Personal information
- Irish name: Conchúir Mac Cormaic
- Sport: Hurling
- Position: Right Half Forward
- Born: 2 August 1987 (age 37) Dublin, Ireland
- Height: 1.8 m (5 ft 11 in)

Club(s)
- Years: Club
- 2005–: Ballyboden St Enda's

Club titles
- Dublin titles: 6

Inter-county(ies)
- Years: County
- 2009–2014: Dublin

Inter-county titles
- Leinster titles: 1
- All-Irelands: 0
- NHL: 1
- All Stars: 0

= Conor McCormack (hurler) =

Irish hurler

Conor McCormack (born 2 August 1987) is a hurler with Ballyboden St Enda's and formerly with the Dublin senior hurling team. He won five Dublin Senior Hurling Championship medals with Ballyboden St. Enda's, as well as two medals at U21 and underage.

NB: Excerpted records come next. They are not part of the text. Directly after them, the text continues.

(** ** Pages, whatever the service *)

Lemma get_complete_bucket_first (api : request -> response) (fuel : nat)
  (bucket prefix : string) :
  get_complete_bucket api fuel bucket prefix
  = get_pages api fuel bucket (api (first_request bucket prefix)) [].
Proof.
  unfold get_complete_bucket, first_request. destruct (is_empty prefix); reflexivity.
Qed.

Lemma get_pages_chain (api : request -> response) (bucket : string) (fuel : nat) :
  forall r acc objs,
    get_pages api fuel bucket r acc = Ok objs ->
    exists rest, objs = acc ++ rest /\ page_chain api bucket r rest.
Proof.
  induction fuel as [|fuel IH]; intros r acc objs H; cbn [get_pages] in H; [discriminate|].
  destruct (Contents r) as [cs|] eqn:Hc.
  - destruct (IsTruncated r) eqn:Ht; cbn [negb] in H.
    + destruct (NextContinuationToken r) as [t|] eqn:Hn; [|discriminate].
      apply IH in H. destruct H as (rest & -> & Hchain).
      exists (cs ++ rest). split; [now rewrite app_assoc|].
      eapply chain_next; eassumption.
    + injection H as <-. exists cs. split; [reflexivity|]. now apply chain_last.
  - injection H as <-. exists []. split; [now rewrite app_nil_r|]. now apply chain_no_contents.
Qed.

Lemma chain_get_pages (api : request -> response) (bucket : string)
  (r : response) (rest : list s3object) :
  page_chain api bucket r rest ->
  exists fuel0, forall fuel acc,
    fuel0 <= fuel -> get_pages api fuel bucket r acc = Ok (acc ++ rest).
Proof.
  induction 1 as [r Hc|r cs Hc Ht|r cs rest t Hc Ht Hn _ [fuel0 IH]].
  - exists 1. intros [|fuel] acc Hf; [lia|]. cbn [get_pages]. rewrite Hc.
    now rewrite app_nil_r.
  - exists 1. intros [|fuel] acc Hf; [lia|]. cbn [get_pages]. now rewrite Hc, Ht.
  - exists (S fuel0). intros [|fuel] acc Hf; [lia|]. cbn [get_pages].
    rewrite Hc, Ht, Hn. cbn [negb]. rewrite IH by lia. now rewrite app_assoc.
Qed.

(** X4. The enumeration yields the records of the pages in order: the
    answer to the first request, then the answer to each request made with
    the token of a truncated page, up to the first page that is not
    truncated or has no ['Contents'].  It yields them whenever that chain
    of pages ends, and nothing else counts as a result. *)
Theorem get_complete_bucket_follows_pages (api : request -> response)
  (bucket prefix : string) (objs : list s3object) :
  (exists fuel, get_complete_bucket api fuel bucket prefix = Ok objs)
  <-> page_chain api bucket (api (first_request bucket prefix)) objs.
Proof.
  split.
  - intros [fuel H]. rewrite get_complete_bucket_first in H.
    apply get_pages_chain in H. destruct H as (rest & -> & H). exact H.
  - intros H. apply chain_get_pages in H. destruct H as [fuel0 H].
    exists fuel0. rewrite get_complete_bucket_first. now rewrite H.
Qed.

Lemma page_chain_functional (api : request -> response) (bucket : string)
  (r : response) (l1 l2 : list s3object) :
  page_chain api bucket r l1 -> page_chain api bucket r l2 -> l1 = l2.
Proof.
  intros H1. revert l2.
  induction H1 as [r Hc|r cs Hc Ht|r cs rest t Hc Ht Hn _ IH]; intros l2 H2;
    inversion H2; subst; try congruence.
  assert (cs = cs0) by congruence. assert (t = t0) by congruence. subst.
  f_equal. now apply IH.
Qed.

(** The records do not depend on the fuel under which the enumeration
    finishes. *)
Lemma get_complete_bucket_fuel_irrelevant (api : request -> response)
  (bucket prefix : string) (fuel fuel' : nat) (objs objs' : list s3object) :
  get_complete_bucket api fuel bucket prefix = Ok objs ->
  get_complete_bucket api fuel' bucket prefix = Ok objs' ->
  objs = objs'.
Proof.
  intros H H'. rewrite get_complete_bucket_first in H, H'.
  apply get_pages_chain in H. apply get_pages_chain in H'.
  destruct H as (l & -> & Hl). destruct H' as (l' & -> & Hl').
  simpl. eapply page_chain_functional; eassumption.
Qed.

(** ** What the completion adds *)

Lemma ancestor_dirname (n : nat) (p : string) :
  ancestor n (PosixPath.dirname p) = ancestor (S n) p.
Proof.
  induction n as [|n IH]; [reflexivity|]. cbn [ancestor] in *. now rewrite IH.
Qed.

Lemma ascend_adds (files : dict (list s3object)) (prefix : string) (fuel : nat) :
  forall dn add add',
    ascend fuel files prefix dn add = Some add' ->
    exists new,
      add' = add ++ new
      /\ (NoDup add -> NoDup add')
      /\ forall x, In x new ->
           x <> EmptyString /\ x <> prefix /\ ~ In x (keys files)
           /\ exists n, x = ancestor n dn.
Proof.
  induction fuel as [|fuel IH]; intros dn add add' H; cbn [ascend] in H; [discriminate|].
  destruct (is_empty dn) eqn:Hemp; cbn [negb andb] in H.
  { injection H as <-. exists []. rewrite app_nil_r. split; [reflexivity|].
    split; [auto | intros x []]. }
  destruct (String.eqb_spec dn prefix) as [->|Hne]; cbn [negb] in H.
  { injection H as <-. exists []. rewrite app_nil_r. split; [reflexivity|].
    split; [auto | intros x []]. }
  assert (Hdn : dn <> EmptyString) by (intros ->; discriminate).
  apply IH in H. destruct H as (new & Hadd & Hnd & Hnew).
  assert (Hup : forall x, In x new ->
            x <> EmptyString /\ x <> prefix /\ ~ In x (keys files)
            /\ exists n, x = ancestor n dn).
  { intros x Hx. destruct (Hnew x Hx) as (H1 & H2 & H3 & n & H4).
    repeat split; try assumption. exists (S n). now rewrite <- ancestor_dirname. }
  destruct (dict_mem dn files) eqn:Hf; cbn [negb andb] in *.
  { exists new. auto. }
  destruct (mem dn add) eqn:Ha; cbn [negb] in *.
  { exists new. auto. }
  apply dict_mem_false in Hf. apply mem_false in Ha.
  exists (dn :: new). split; [now rewrite Hadd, <- app_assoc|]. split.
  - intros Hn. apply Hnd. apply NoDup_app; [assumption | repeat constructor; intros [] |].
    intros x Hx [<-|[]]. contradiction.
  - intros x [<-|Hx]; [|auto]. repeat split; try assumption. exists 0. reflexivity.
Qed.

Lemma collect_missing_adds (files : dict (list s3object)) (prefix : string) (fuel : nat)
  (ks : list string) :
  forall add add',
    collect_missing fuel files prefix ks add = Some add' ->
    exists new,
      add' = add ++ new
      /\ (NoDup add -> NoDup add')
      /\ forall x, In x new ->
           x <> EmptyString /\ x <> prefix /\ ~ In x (keys files)
           /\ exists k n, In k ks /\ x = ancestor (S n) k.
Proof.
  induction ks as [|k ks IH]; intros add add' H; cbn [collect_missing] in H.
  - injection H as <-. exists []. rewrite app_nil_r. split; [reflexivity|].
    split; [auto | intros x []].
  - destruct (ascend fuel files prefix (PosixPath.dirname k) add) as [add1|] eqn:Ha;
      [|discriminate].
    apply ascend_adds in Ha. destruct Ha as (new1 & -> & Hnd1 & Hnew1).
    apply IH in H. destruct H as (new2 & -> & Hnd2 & Hnew2).
    exists (new1 ++ new2). split; [now rewrite app_assoc|]. split; [auto|].
    intros x Hx. apply in_app_or in Hx. destruct Hx as [Hx|Hx].
    + destruct (Hnew1 x Hx) as (H1 & H2 & H3 & n & H4).
      repeat split; try assumption. exists k, n. split; [left; reflexivity|].
      now rewrite <- ancestor_dirname.
    + destruct (Hnew2 x Hx) as (H1 & H2 & H3 & k' & n & H4 & H5).
      repeat split; try assumption. exists k', n. split; [right; assumption | assumption].
Qed.

Lemma dict_set_absent {V : Type} (k : string) (v : V) (d : dict V) :
  ~ In k (keys d) -> dict_set k v d = d ++ [(k, v)].
Proof.
  induction d as [|[k' v'] r IH]; simpl; intros H; [reflexivity|].
  destruct (String.eqb_spec k' k) as [->|Hne]; [tauto|].
  rewrite IH by tauto. reflexivity.
Qed.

A former goalkeeper until the age of 23, he later moved into a role in the forward line. After a number of Blue Star awards, he was afforded a place in the Dublin senior hurling squad. He was goalkeeper with the Leinster winning minor side captained by Johnny McCaffrey. He went on to win two Blue Star awards, a Walsh Cup, two National League Medals, and a Leinster Minor title (in goal). He also has a number of club medals with Ballyboden St Enda's, including five SHC's and several league medals. He studied at Dublin Institute of Technology.